== Segment start ==
(** ** Strings *)

(** Every character of the string is in the class. *)
Fixpoint all_chars (P : ascii → bool) (s : string) : bool :=
  match s with
  | String c s' => P c && all_chars P s'
  | EmptyString => true
  end.

(** White space at the left end, at the right end. *)
Definition starts_space (s : string) : bool :=
  match s with
  | String c _ => Char.isspace c
  | EmptyString => false
  end.

Fixpoint ends_space (s : string) : bool :=
  match s with
  | String c EmptyString => Char.isspace c
  | String _ s' => ends_space s'
  | EmptyString => false
  end.

(** A full stop at the left end. *)
Definition starts_dot (s : string) : bool :=
  match s with
  | String c _ => Ascii.eqb "." c
  | EmptyString => false
  end.

(** A word character immediately followed by a full stop, somewhere in
    the string. *)
Fixpoint has_initial (s : string) : bool :=
  match s with
  | String c s' => (Char.isword c && starts_dot s') || has_initial s'
  | EmptyString => false
  end.

(** The classes "any character but [a]" and "unchanged by [lower]". *)
Definition is_not (a : ascii) (c : ascii) : bool := negb (Ascii.eqb a c).

Definition lowered (c : ascii) : bool := bool_decide (Char.lower c = c).

(** What a match of [strip_initial] at the start of [s] leaves: the text
    after the white space, one word character, a full stop and the white
    space that follows. *)
Definition initial_at (s : string) : option string :=
  match Str.lstrip s with
  | String c (String d s2) =>
      if Char.isword c && Ascii.eqb "." d then Some (Str.lstrip s2) else None
  | _ => None
  end.

(** The string without its first [n] characters. *)
Fixpoint sdrop (n : nat) (s : string) : string :=
  match n, s with
  | S k, String _ s' => sdrop k s'
  | _, _ => s
  end.

(** The scan of [strip_initial.sub("", s)], [skip] characters into a match. *)
Abbreviation scrub := (Re.sub_go strip_initial).

(** ** Answers of the service *)

(** The response to the request for [n]. *)
Definition answer (requests_get : string → response) (api_key n : string)
    : response :=
  requests_get (gender_api_query api_key n).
== Segment end ==
◆ Problem:
Reproduce verbatim only the lines from the one holding "the string. *)" through the end of the records.

◆ Task result:
    the string. *)
Fixpoint has_initial (s : string) : bool :=
  match s with
  | String c s' => (Char.isword c && starts_dot s') || has_initial s'
  | EmptyString => false
  end.

(** The classes "any character but [a]" and "unchanged by [lower]". *)
Definition is_not (a : ascii) (c : ascii) : bool := negb (Ascii.eqb a c).

Definition lowered (c : ascii) : bool := bool_decide (Char.lower c = c).

(** What a match of [strip_initial] at the start of [s] leaves: the text
    after the white space, one word character, a full stop and the white
    space that follows. *)
Definition initial_at (s : string) : option string :=
  match Str.lstrip s with
  | String c (String d s2) =>
      if Char.isword c && Ascii.eqb "." d then Some (Str.lstrip s2) else None
  | _ => None
  end.

(** The string without its first [n] characters. *)
Fixpoint sdrop (n : nat) (s : string) : string :=
  match n, s with
  | S k, String _ s' => sdrop k s'
  | _, _ => s
  end.

(** The scan of [strip_initial.sub("", s)], [skip] characters into a match. *)
Abbreviation scrub := (Re.sub_go strip_initial).

(** ** Answers of the service *)

(** The response to the request for [n]. *)
Definition answer (requests_get : string → response) (api_key n : string)
    : response :=
  requests_get (gender_api_query api_key n).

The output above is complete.